Under penalties of perjury, I certify that I am not a non-resident alien 
individual, a foreign partnership, a foreign corporation, or a foreign estate 
or trust, which would be a foreign person within the meaning of Sections 
1441, 1446 and 7701(a) of the Internal Revenue Code of 1986, as amended, and 
that I will notify the Issuer before a change in my foreign status.
   
    5.   SUITABILITY.  If an Arizona subscriber, the subscriber represents 
that he/she/it has either (a) an annual gross income of at least $45,000 and 
a net worth of at least $45,000 exclusive of the subscriber's principal 
residence and its furnishings and personal use automobiles; or (b) a net 
worth of at least $150,000, exclusive of the subscriber's principal residence 
and its furnishings and personal use automobiles.  If a California 
subscriber,  the subscriber represents that he/she/it has either (a) an 
annual gross income of at least $60,000 and a net worth of at least $60,000 
exclusive of the subscriber's principal residence and its furnishings and 
personal use automobiles; or (b) a net worth of at least $225,000, exclusive 
of the subscriber's principal residence and its furnishings and personal use 
automobiles.  If a North Carolina subscriber,  the subscriber represents that 
he/she/it has either (a) an annual gross income of at least $60,000 and a net 
worth of at least $60,000 exclusive of the subscriber's principal residence 
and its furnishings and personal use automobiles; or (b) a net worth of at 
least $225,000, exclusive of the subscriber's principal residence and its 
furnishings and personal use automobiles.  If a Texas subscriber, the 
subscriber represents that he/she/it has either (a) an annual gross income of 
at least $45,000 and a net worth of at least $45,000 exclusive of the 
subscriber's principal residence and its furnishings and personal use 
automobiles; or (b) a net worth of at least $150,000, exclusive of the 
subscriber's principal residence and its furnishings and personal use 
automobiles. If a Wisconsin subscriber, the subscriber represents that 
he/she/it has either (a) an annual gross income of at least $45,000 and a net 
worth of at least $45,000 exclusive of the subscriber's principal residence 
and its furnishings and personal use automobiles; or (b) a net worth of at 
least $150,000, exclusive of the subscriber's principal residence and its 
furnishings and personal use automobiles.  If a subscriber is a fiduciary 
account, the subscriber represents that the foregoing standards are met by 
the beneficiary, the fiduciary account, or by the donor or grantor who 
directly or indirectly supplies the funds to purchase the securities if the 
donor or grantor is the fiduciary.
    
    The capitalized terms used have the meanings assigned to them in the 
Prospectus unless the context otherwise requires.

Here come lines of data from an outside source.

Lemma skip_forward_total `{!LawfulKdf} tol n h sk :
  0 <= generation h -> generation h + Z.of_nat n <= u32.MAX ->
  exists h' sk', skip_forward cs tol n h sk = Ok (h', sk') /\
    generation h' = generation h + Z.of_nat n.
Proof.
  revert h sk; induction n as [|n IH]; intros h sk H0 Hb; cbn.
  - exists h, sk. split; [done|lia].
  - destruct (forward_total h) as (k & h' & Hf); [lia|]. rewrite Hf. cbn.
    apply forward_generation in Hf as (_ & Hg & _); [|lia].
    destruct (IH h' (take (Z.to_nat tol) (k :: sk))) as (h2 & sk2 & Hs & Hg2); [lia..|].
    exists h2, sk2. split; [done|lia].
Qed.

(** ** Bounds *)

Lemma too_far cfg s0 r g :
  wf_config cfg -> ratchet_inv cfg s0 r -> u32.is_u32 g ->
  let n := generation (ratchet_head r) in
  (n <? (u32.MAX - maximum_forward_distance cfg)%u32)
    && (g >? (n + maximum_forward_distance cfg)%u32)
  = (n + maximum_forward_distance cfg <? g).
Proof.
  intros [_ [Hf1 Hf2]] Hi [Hg1 Hg2] n. pose proof (inv_gen _ _ _ Hi) as Hb. fold n in Hb.
  unfold u32.add, u32.sub, u32.MAX in *. rewrite u32.modulus_eq in *.
  rewrite (u32.wrap_small (_ - 1 - _)) by (unfold u32.is_u32; rewrite u32.modulus_eq; lia).
  destruct (Z.ltb_spec n (4294967296 - 1 - maximum_forward_distance cfg)); cbn [andb]; [|lia].
  rewrite u32.wrap_small by (unfold u32.is_u32; rewrite u32.modulus_eq; lia). lia.
Qed.

Lemma too_old cfg s0 r g :
  ratchet_inv cfg s0 r -> u32.is_u32 g ->
  let n := generation (ratchet_head r) in
  (g <? n) && ((n - g)%u32 >? out_of_order_tolerance cfg)
  = (g <? n) && (g <? n - out_of_order_tolerance cfg).
Proof.
  intros Hi [Hg1 Hg2] n. pose proof (inv_gen _ _ _ Hi) as Hb. fold n in Hb.
  destruct (Z.ltb_spec g n); cbn [andb]; [|done]. unfold u32.sub.
  rewrite u32.wrap_small; [lia|]. unfold u32.is_u32, u32.MAX in *. lia.
Qed.

(** What [peek] answers for each generation, with the errors the source gives. *)
Definition peek_spec (cfg : SenderRatchetConfiguration) s0 r g
    (res : result SecretTreeError (RatchetKeyMaterial * PeekedGeneration)) : Prop :=
  let n := generation (ratchet_head r) in
  if n + maximum_forward_distance cfg <? g then res = Err TooDistantInTheFuture
  else if n <=? g then
    if g =? u32.MAX then res = Err RatchetTooLong
    else exists k h' sk, res = Ok (k, Forward n h' sk) /\ chain_key s0 (Z.to_nat g) = Ok k
  else if g <? n - out_of_order_tolerance cfg then res = Err TooDistantInThePast
  else match past_secrets r !! Z.to_nat (n - g - 1) with
       | Some (Some k) => res = Ok (k, Past g) /\ chain_key s0 (Z.to_nat g) = Ok k
       | Some None => res = Err SecretReuseError
       | None => res = Err IndexOutOfBounds
       end.

Lemma peek_at_max `{!LawfulKdf} h tol n :
  0 <= generation h -> generation h + Z.of_nat n = u32.MAX ->
  ('(h1, sk) ← skip_forward cs tol n h []; '((_, k), h2) ← forward h1;
   Ok (k, Forward (generation h) h2 sk)) = Err RatchetTooLong.
Proof.
  intros H0 Hn. destruct (skip_forward_total tol n h []) as (h1 & sk & -> & Hg); [lia..|].
  cbn. unfold ratchet_forward. rewrite Hg, Hn, Z.eqb_refl. done.
Qed.

Lemma peek_total `{!LawfulKdf} h tol n :
  0 <= generation h -> generation h + Z.of_nat n < u32.MAX ->
  exists k h2 sk, ('(h1, sk) ← skip_forward cs tol n h []; '((_, k), h2) ← forward h1;
   Ok (k, Forward (generation h) h2 sk)) = Ok (k, Forward (generation h) h2 sk).
Proof.
  intros H0 Hn. destruct (skip_forward_total tol n h []) as (h1 & sk & -> & Hg); [lia..|].
  cbn. destruct (forward_total h1) as (k & h2 & ->); [lia|]. cbn. eauto.
Qed.

Lemma peek_meets_spec `{!LawfulKdf} cfg s0 r g :
  wf_config cfg -> generation s0 = 0 -> ratchet_inv cfg s0 r -> u32.is_u32 g ->
  peek_spec cfg s0 r g (peek cs r g cfg).
Proof.
  intros Hc H0 Hi Hg. pose proof (inv_gen _ _ _ Hi) as Hb.
  assert (forall k p, peek cs r g cfg = Ok (k, p) -> chain_key s0 (Z.to_nat g) = Ok k) as Hkey.
  { intros k p Hp. by destruct (peek_valid _ _ _ _ _ _ Hc H0 Hi Hg Hp) as (_ & ? & _). }
  unfold peek_spec, peek in *. rewrite (too_far cfg s0), (too_old cfg s0) in * by done.
  destruct (Z.ltb_spec (generation (ratchet_head r) + maximum_forward_distance cfg) g); [done|].
  rewrite Z.geb_leb in *. destruct Hg as [Hg1 Hg2].
  destruct (Z.leb_spec (generation (ratchet_head r)) g) as [Hle|Hlt].
  - rewrite (proj2 (Z.ltb_ge _ _) Hle) in *. cbn [andb] in *.
    rewrite (bounds_small cfg r g s0) in * by done.
    destruct (Z.eqb_spec g u32.MAX) as [->|Hne].
    + apply peek_at_max; lia.
    + destruct (peek_total (ratchet_head r) (out_of_order_tolerance cfg)
                  (Z.to_nat (g - generation (ratchet_head r)))) as (k & h2 & sk & E);
        [lia|unfold u32.MAX in *; lia|].
      rewrite E in *. exists k, h2, sk. eauto.
  - rewrite (proj2 (Z.ltb_lt _ _) Hlt) in *. cbn [andb] in *.
    destruct (Z.ltb_spec g (generation (ratchet_head r) - out_of_order_tolerance cfg)); [done|].
    unfold past_secret_index in *.
    rewrite (proj2 (Z.leb_le 0 (generation (ratchet_head r) - g - 1))) in * by lia. cbn in *.
    destruct (past_secrets r !! _) as [[k|]|]; cbn in *; eauto.
Qed.

(** The window after a [Forward] consume, for a generation that was peeked on
    the same ratchet. *)
Lemma decrypt_step cfg s0 r g k r' :
  wf_config cfg -> generation s0 = 0 -> ratchet_inv cfg s0 r -> u32.is_u32 g ->
  decrypt r g cfg = Ok (k, r') ->
  chain_key s0 (Z.to_nat g) = Ok k /\ fresh r g /\ ratchet_inv cfg s0 r' /\ window_spec cfg r g r' /\
  generation (ratchet_head r') = Z.max (generation (ratchet_head r)) (g + 1).
Proof.
  intros Hc H0 Hi Hg Hd. apply bind_Ok in Hd as ([k1 p] & Hp & Hd).
  apply bind_Ok in Hd as (r1 & Hcs & Hd). injection Hd as -> ->.
  pose proof (peek_valid _ _ _ _ _ _ Hc H0 Hi Hg Hp) as Hv.
  split; [apply Hv|]. by apply (consume_step _ _ _ _ _ _ _ Hc Hi Hv).
Qed.
End Facts.

(** ** Properties *)

Import Toy.

(** A ratchet that has served the generations [gs], in that order. *)
Fixpoint served {OC : OpenMlsCrypto} {TC : TlsCodec} (cs : Ciphersuite)
    (cfg : SenderRatchetConfiguration) (r : DecryptionRatchet) (gs : list Z) :
    option DecryptionRatchet :=
  match gs with
  | [] => Some r
  | g :: gs' =>
      match ratchet_secret_for_decryption cs r g cfg with
      | Ok (_, r') => served cs cfg r' gs'
      | _ => None
      end
  end.

Lemma served_inv {OC : OpenMlsCrypto} {TC : TlsCodec} cs cfg s0 r gs r' :
  wf_config cfg -> generation s0 = 0 -> ratchet_inv cs cfg s0 r -> Forall u32.is_u32 gs ->
  served cs cfg r gs = Some r' -> ratchet_inv cs cfg s0 r'.
Proof.
  intros Hc H0 Hi Hg. revert r Hi; induction Hg as [|g gs Hg _ IH]; intros r Hi H; cbn in H.
  - by simplify_eq.
  - destruct (ratchet_secret_for_decryption cs r g cfg) as [[k r1]| |] eqn:Hd; try done.
    apply (IH r1); [|done]. by apply (decrypt_step _ _ _ _ _ _ _ Hc H0 Hi Hg Hd).
Qed.

Definition toy_cfg : SenderRatchetConfiguration := mkConfiguration 3 10.
(** Whatever the order in which generations are peeked and the pending
    changes are consumed, stale ones included, a decryption ratchet lets every
    generation be used at most once, and always with the key material that the
    sender's own ratchet outputs at that generation. *)
Theorem ratchet_no_reuse {OC : OpenMlsCrypto} {TC : TlsCodec} cs cfg sec evs :
  wf_config cfg -> Forall wf_event evs ->
  let used := session cs cfg (DecryptionRatchet_new sec) [] evs in
  NoDup used.*1 /\
  Forall (fun gk => chain_key cs (initial_ratchet_secret sec) (Z.to_nat gk.1) = Ok gk.2) used.
Proof.
  intros Hc Hw. edestruct (session_correct cs cfg (initial_ratchet_secret sec)) as [H1 H2];
    [done|done|by apply ratchet_inv_new|constructor|exact Hw|].
  split; [exact H1|]. eapply Forall_impl; [exact H2|]. by intros x [_ ?].
Qed.

Lemma ratchet_no_reuse_witness :
  let evs := [EPeek 4; EPeek 2; EConsume 0; EConsume 1; EPeek 3; EConsume 0; EConsume 2; EPeek 3] in
  let used := session toy_cs toy_cfg (DecryptionRatchet_new toy_secret) [] evs in
  used.*1 = [4; 3] /\ NoDup used.*1.
Proof.
  intros evs used. split; [vm_compute; reflexivity|].
  apply (ratchet_no_reuse toy_cs toy_cfg toy_secret evs); [by vm_compute|repeat constructor; by vm_compute].
Defined.

(** Once a request for a generation succeeds, exactly these past
    generations stay available: those that were available or that the request
    skipped, other than the requested one, and that are within the
    out-of-order tolerance of the new head. *)
Theorem ratchet_window {OC : OpenMlsCrypto} {TC : TlsCodec} cs cfg sec gs r g k r' :
  wf_config cfg -> Forall u32.is_u32 gs -> u32.is_u32 g ->
  served cs cfg (DecryptionRatchet_new sec) gs = Some r ->
  ratchet_secret_for_decryption cs r g cfg = Ok (k, r') ->
  generation (ratchet_head r') = Z.max (generation (ratchet_head r)) (g + 1) /\
  Z.of_nat (length (past_secrets r')) <= out_of_order_tolerance cfg /\
  forall x, available r' x <->
    x <> g /\ (available r x \/ generation (ratchet_head r) <= x < g) /\
    generation (ratchet_head r') - x <= out_of_order_tolerance cfg.
Proof.
  intros Hc Hgs Hg Hs Hd.
  assert (ratchet_inv cs cfg (initial_ratchet_secret sec) r) as Hi
    by (eapply served_inv; [done| |by apply ratchet_inv_new|done|done]; done).
  destruct (decrypt_step cs cfg (initial_ratchet_secret sec) r g k r' Hc eq_refl Hi Hg Hd) as (_ & _ & Hi' & Hw & Hgen).
  split_and!; [done|apply Hi'|done].
Qed.

(** The ratchet of a run that served generations 4, 3 and then 6. *)
Definition toy_ratchet : DecryptionRatchet :=
  Eval vm_compute in
    default (DecryptionRatchet_new toy_secret)
      (served toy_cs toy_cfg (DecryptionRatchet_new toy_secret) [4; 3]).
Definition toy_next : RatchetKeyMaterial * DecryptionRatchet :=
  Eval vm_compute in
    match ratchet_secret_for_decryption toy_cs toy_ratchet 6 toy_cfg with
    | Ok x => x
    | _ => ((mkAeadKey Aes128Gcm [], []), toy_ratchet)
    end.

Lemma toy_ratchet_served :
  served toy_cs toy_cfg (DecryptionRatchet_new toy_secret) [4; 3] = Some toy_ratchet.
Proof. vm_compute. reflexivity. Qed.

Lemma toy_next_eq :
  ratchet_secret_for_decryption toy_cs toy_ratchet 6 toy_cfg = Ok (toy_next.1, toy_next.2).
Proof. vm_compute. reflexivity. Qed.

Lemma ratchet_window_witness : available toy_next.2 5 /\ ~ available toy_next.2 3.
Proof.
  destruct (ratchet_window toy_cs toy_cfg toy_secret [4; 3] toy_ratchet 6 toy_next.1 toy_next.2)
    as (Hg & _ & Hx);
    [by vm_compute|repeat constructor; by vm_compute|by vm_compute|exact toy_ratchet_served
    |exact toy_next_eq|].
  split.
  - apply Hx. split_and!; [lia|right; cbn; lia|cbn; lia].
  - intros (_ & _ & H)%Hx. cbn in H. lia.
Defined.

(** The answer of [peek] for every generation, errors included: too far
    ahead, too far behind, ratchet exhausted, already used, never stored, or
    the key material of the sender's chain.  A request at or ahead of the
    head and inside the forward distance succeeds up to the last generation,
    and no request walks the chain further than that distance. *)
Theorem peek_outcome {OC : OpenMlsCrypto} {TC : TlsCodec} {LK : LawfulKdf} cs cfg sec gs r g :
  wf_config cfg -> Forall u32.is_u32 gs -> u32.is_u32 g ->
  served cs cfg (DecryptionRatchet_new sec) gs = Some r ->
  peek_spec cs cfg (initial_ratchet_secret sec) r g (peek cs r g cfg).
Proof.
  intros Hc Hgs Hg Hs.
  assert (ratchet_inv cs cfg (initial_ratchet_secret sec) r) as Hi
    by (eapply served_inv; [done| |by apply ratchet_inv_new|done|done]; done).
  by apply (peek_meets_spec cs cfg (initial_ratchet_secret sec) r g Hc eq_refl Hi).
Qed.

Lemma peek_outcome_witness :
  peek_spec toy_cs toy_cfg (initial_ratchet_secret toy_secret) toy_ratchet 2
    (peek toy_cs toy_ratchet 2 toy_cfg).
Proof.
  apply (peek_outcome toy_cs toy_cfg toy_secret [4; 3]);
    [by vm_compute|repeat constructor; by vm_compute|by vm_compute|exact toy_ratchet_served].
Defined.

- --------------------------------------------------------------------------------

                            SUBSCRIPTION INSTRUCTIONS

    1.   Complete all items and sign and date this Subscription Agreement in 
the places indicated.  Subscribers should use full names (not initials).  If 
you have previously subscribed for a Note in this offering and wish to 
subscribe for an additional Note, please check the appropriate box and 
complete the entire Subscription Agreement.  NO SUBSCRIPTION AGREEMENT WILL 
BE PROCESSED UNLESS FULLY COMPLETED AND ACCOMPANIED BY THE APPROPRIATE 
PAYMENT.

    2.   Make your subscription check payable to "River Oaks Trust Company, 
as Escrow Agent," for the amount entered under "Amount Enclosed" in the 
Subscription Agreement.  After the Minimum Offering has been achieved, 
subscription checks should be made payable to "Sovereign Credit Finance I, 
Inc."   NO SUBSCRIPTION AGREEMENT WILL BE PROCESSED UNLESS FULLY COMPLETED 
AND ACCOMPANIED BY THE APPROPRIATE PAYMENT.

    3.   Mail or deliver your signed Subscription Agreement and your check to 
your Registered Representative.

    4.   Registered Representatives:  Please forward signed Subscription 
Agreements and checks to Sovereign Credit Finance I, Inc., 4015 Beltline 
Road, Building B, Dallas, Texas  75244.

    The following signature and other documentation requirements have been 
established for the following forms of ownership of the Notes:

    JOINT TENANTS AND TENANTS IN COMMON:  The signatures of all joint tenants 
and tenants in common investors are required unless a separate document, 
signed by all parties and designating one as the agent of the other(s) for 
purposes of signing the Subscription Agreement, accompanies the Subscription 
Agreement.

    CORPORATION:  The signature(s) of an officer(s) authorized to sign on 
behalf of the corporation is(are ) required.

    PARTNERSHIP:  Specify whether the subscriber is a general or limited 
partnership.  If it is a general partnership, the signatures of all partners 
are required.  If it is a limited partnership, the signatures of all general 
partners are required.

    TRUST:  The Subscription Agreement must be signed by the trustee.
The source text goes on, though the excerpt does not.